It’s spring, so Stanford’s Mary Morrison must be giving away millions

Mary Morrison, director of funds management in the Office of Financial Aid, gives away millions of dollars in financial aid to Stanford students every spring. It’s a job she has been enjoying for 18 years.

Morrison, who also teaches a course on financial literacy for Stanford students, talks about Stanford’s endowed scholarship funds, some of the more interesting restrictions donors have placed on them and the financial knowledge of Stanford students.

You oversee the distribution at Stanford of all undergraduate institutional, federal and state undergraduate financial aid funds. Exactly how much is that?

Last year, it was $115,490,000. This year, we think it will be $118 million. That’s just Stanford’s portion. The government’s money is about $11 million.

How many scholarship funds do you administer, and how are they invested?

There are about 1,100. They are part of the endowment pool that is invested by the Stanford Management Company.

Few places have this many scholarship funds, so there aren’t many people who have my job anywhere. Our largest fund, incidentally, generates more than $4 million annually in income. It was from R. H. Anderson, who never went to Stanford. He found oil in Texas. He explained that if his partner hadn’t gone to Stanford and learned how to find oil, he wouldn’t have been successful.

Some of the scholarship funds have specific requirements. What are some of the most interesting ones?

First, all of our scholarships are for people with need. Maybe half have an additional requirement, and we have some fun ones. I like the scholarship for a woman who is “serious, but not too serious.” I get to decide who that is. We have a couple that must go to people who have never been arrested. Of course, we don’t know that, really.

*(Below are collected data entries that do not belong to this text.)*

Lemma keep_bind {A B} (p : B → bool) (f g : A → list B) l :
  (∀ x, x ∈ l → keep p (f x) = g x) → keep p (l ≫= f) = l ≫= g.
Proof.
  induction l as [|x l IH]; intros H; [done|]. csimpl. rewrite keep_app, IH by (intros y Hy; apply H; by right).
  by rewrite H by left.
Qed.

(** Elements without results can be left out. *)
Lemma bind_keep {A B} (q : A → bool) (f : A → list B) l : (∀ x, x ∈ l → q x = false → f x = []) → keep q l ≫= f = l ≫= f.
Proof.
  induction l as [|x l IH]; intros H; [done|]. csimpl. destruct (q x) eqn:E; csimpl; rewrite IH by (intros y Hy; apply H; by right); [done|].
  by rewrite (H x) by (done || left).
Qed.

Lemma bind_ext_in {A B} (f g : A → list B) l : (∀ x, x ∈ l → f x = g x) → l ≫= f = l ≫= g.
Proof.
  induction l as [|x l IH]; intros H; [done|]. csimpl. rewrite (H x) by left. f_equal. apply IH. intros y Hy. apply H. by right.
Qed.

Lemma existsb_keep {A} (p q : A → bool) l : (∀ x, x ∈ l → p x = true → q x = true) → existsb p (keep q l) = existsb p l.
Proof.
  induction l as [|x l IH]; intros H; [done|]. simpl. rewrite <- IH by (intros y Hy; apply H; by right).
  destruct (q x) eqn:E; [done|]. destruct (p x) eqn:Ep; [|done]. rewrite (H x) in E; [done|left|done].
Qed.

(** ** Semantics *)

Abbreviation env := (gmap ColumnBinding Z).

(** What the tables hold, when a join condition holds, what an expression of a
    filter gives, and what the other operators with one child (aggregates,
    sorts, limits) make of its rows. *)
Class PlanSemantics := {
  scan : op_info → list env;
  holds : JoinCondition → env → bool;
  passes : Expression → env → bool;
  compute : op_info → list env → list env
}.

(** The rows of a scan have columns of its tables, computed rows have columns
    of the operator or of its input; an equality of two columns holds only when
    both have the same value.  [resolve] gives the column a reference stands
    for. *)
Class PlanSemanticsOk `{PlanSemantics} (resolve : ColumnBinding → ColumnBinding) : Prop := {
  scan_columns i σ b : σ ∈ scan i → is_Some (σ !! b) → b.(table_index) ∈ i.(table_indexes);
  compute_columns i r σ b : σ ∈ compute i r → is_Some (σ !! b) → b.(table_index) ∈ i.(table_indexes) ∨ ∃ σ', σ' ∈ r ∧ is_Some (σ' !! b);
  holds_equal c σ : c.(comparison) = COMPARE_EQUAL → etype c.(left) = TYPE_BOUND_COLUMN_REF → etype c.(right) = TYPE_BOUND_COLUMN_REF →
    holds c σ = true → ∃ v, σ !! resolve (ebinding c.(left)) = Some v ∧ σ !! resolve (ebinding c.(right)) = Some v
}.

(** A filter: the columns it is built on and applied to, and the keys it accepts. *)
Class FilterContents := {
  built_on : nat → list ColumnBinding;
  applied_to : nat → list ColumnBinding;
  accepts : nat → list (option Z) → bool
}.

Definition key (bs : list ColumnBinding) (σ : env) : list (option Z) := (λ b, σ !! b) <$> bs.

(** The pairs of rows a condition joins. *)
Definition matches (cond : env → bool) (σl : env) (r : list env) : list env := (λ σr, σl ∪ σr) <$> keep (λ σr, cond (σl ∪ σr)) r.
Definition rmatches (cond : env → bool) (l : list env) (σr : env) : list env := (λ σl, σl ∪ σr) <$> keep (λ σl, cond (σl ∪ σr)) l.
Definition matched (cond : env → bool) (σl : env) (r : list env) : bool := existsb (λ σr, cond (σl ∪ σr)) r.
Definition rmatched (cond : env → bool) (l : list env) (σr : env) : bool := existsb (λ σl, cond (σl ∪ σr)) l.

Definition or_self (σ : env) (ms : list env) : list env := match ms with [] => [σ] | _ => ms end.

(** The joins.  A MARK join adds a column that says whether there is a match. *)
Definition join (jt : JoinType) (mark : ColumnBinding) (cond : env → bool) (l r : list env) : list env :=
  match jt with
  | INNER => l ≫= λ σl, matches cond σl r
  | LEFT => l ≫= λ σl, or_self σl (matches cond σl r)
  | RIGHT => r ≫= λ σr, or_self σr (rmatches cond l σr)
  | OUTER => (l ≫= λ σl, or_self σl (matches cond σl r)) ++ keep (λ σr, negb (rmatched cond l σr)) r
  | SEMI => keep (λ σl, matched cond σl r) l
  | ANTI => keep (λ σl, negb (matched cond σl r)) l
  | RIGHT_SEMI => keep (λ σr, rmatched cond l σr) r
  | RIGHT_ANTI => keep (λ σr, negb (rmatched cond l σr)) r
  | MARK => (λ σl, <[mark := Z.b2z (matched cond σl r)]> σl) <$> l
  | SINGLE | JOIN_INVALID => []
  end.

Section Eval.
  Context `{PlanSemantics} `{FilterContents}.

Definition join_condition (i : op_info) (σ : env) : bool := forallb (λ c, holds c σ) i.(conditions).
Definition mark_column (i : op_info) : ColumnBinding := mkBinding (default 0 (i.(table_indexes) !! 0%nat)) 0.

(** Filter [x] keeps a row, when it is on. *)
Definition lets_pass (on : nat → bool) (σ : env) (x : nat) : bool := implb (on x) (accepts x (key (applied_to x) σ)).

(** One operator, given the rows of its children. *)
Definition eval_op (on : nat → bool) (i : op_info) (rs : list (list env)) : list env :=
  match i.(otype), rs with
  | LOGICAL_USE_BF, [r] => keep (λ σ, forallb (lets_pass on σ) i.(filters_of)) r
  | LOGICAL_CREATE_BF, [r] | LOGICAL_PROJECTION, [r] => r
  | LOGICAL_FILTER, [r] => keep (λ σ, forallb (λ e, passes e σ) i.(expressions)) r
  | LOGICAL_COMPARISON_JOIN, [l; r] => join i.(join_type) (mark_column i) (join_condition i) l r
  | LOGICAL_CROSS_PRODUCT, [l; r] => join INNER (mark_column i) (λ _, true) l r
  | _, [r] => compute i r
  | _, _ => scan i
  end.

(** The rows of a plan, with the filters that are [on]. *)
Fixpoint eval (on : nat → bool) (op : LogicalOperator) : list env :=
  match op with Op i cs => eval_op on i (map (eval on) cs) end.
End Eval.

(** ** Rows of a join *)

Lemma elem_of_or_self σ ms τ : τ ∈ or_self σ ms → τ = σ ∨ τ ∈ ms.
Proof. destruct ms; simpl; [intros ->%list_elem_of_singleton; by left|by right]. Qed.

Lemma elem_of_matches cond σl r τ : τ ∈ matches cond σl r → ∃ σr, σr ∈ r ∧ cond (σl ∪ σr) = true ∧ τ = σl ∪ σr.
Proof. intros (σr & -> & [? ?]%elem_of_keep)%list_elem_of_fmap. eauto. Qed.

Lemma elem_of_rmatches cond l σr τ : τ ∈ rmatches cond l σr → ∃ σl, σl ∈ l ∧ cond (σl ∪ σr) = true ∧ τ = σl ∪ σr.
Proof. intros (σl & -> & [? ?]%elem_of_keep)%list_elem_of_fmap. eauto. Qed.

(** Every row of a join is a row of one side, maybe with a mark, or of both. *)
Lemma join_rows jt mark cond l r τ :
  τ ∈ join jt mark cond l r →
  (∃ σl σr, σl ∈ l ∧ σr ∈ r ∧ τ = σl ∪ σr) ∨ τ ∈ l ∨ τ ∈ r ∨ (jt = MARK ∧ ∃ σl v, σl ∈ l ∧ τ = <[mark := v]> σl).
Proof.
  assert (τ ∈ (l ≫= λ σl, or_self σl (matches cond σl r)) → (∃ σl σr, σl ∈ l ∧ σr ∈ r ∧ τ = σl ∪ σr) ∨ τ ∈ l) as Hleft.
  { intros (σl & [->|(σr & ? & _ & ->)%elem_of_matches]%elem_of_or_self & ?)%list_elem_of_bind; eauto 6. }
  destruct jt; simpl; try (intros [? _]%elem_of_keep; by auto); try (by intros ?%elem_of_nil).
  - intros ?%Hleft. naive_solver.
  - intros (σr & [->|(σl & ? & _ & ->)%elem_of_rmatches]%elem_of_or_self & ?)%list_elem_of_bind; eauto 8.
  - intros (σl & (σr & ? & _ & ->)%elem_of_matches & ?)%list_elem_of_bind. eauto 8.
  - intros [?%Hleft|[? _]%elem_of_keep]%elem_of_app; naive_solver.
  - intros (σl & -> & ?)%list_elem_of_fmap. eauto 10.
Qed.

One of the sweetest is the Japanese Student Association Scholarship. That comes from Japanese students who, during World War II, were in internment camps. When they left campus in 1942, they gave everything from their club to a friend who wasn’t Japanese. Forty-five years later, Stanford had a ceremony to give those students their diplomas. During this reunion, they were sitting around wondering whatever happened to their stuff. Turns out it was still in this guy’s garage. They found the club bankbook, and the account had accumulated 45 years of interest. They donated it for an endowed scholarship for students of Japanese descent.

We also got a will recently with a first preference for people from Pocatello, Idaho, and Medford, Ore., who are clean, neat and well groomed. We make sure that it goes to people from Idaho and Oregon, even if we can’t quite be sure the students completely satisfy the donor’s first preference.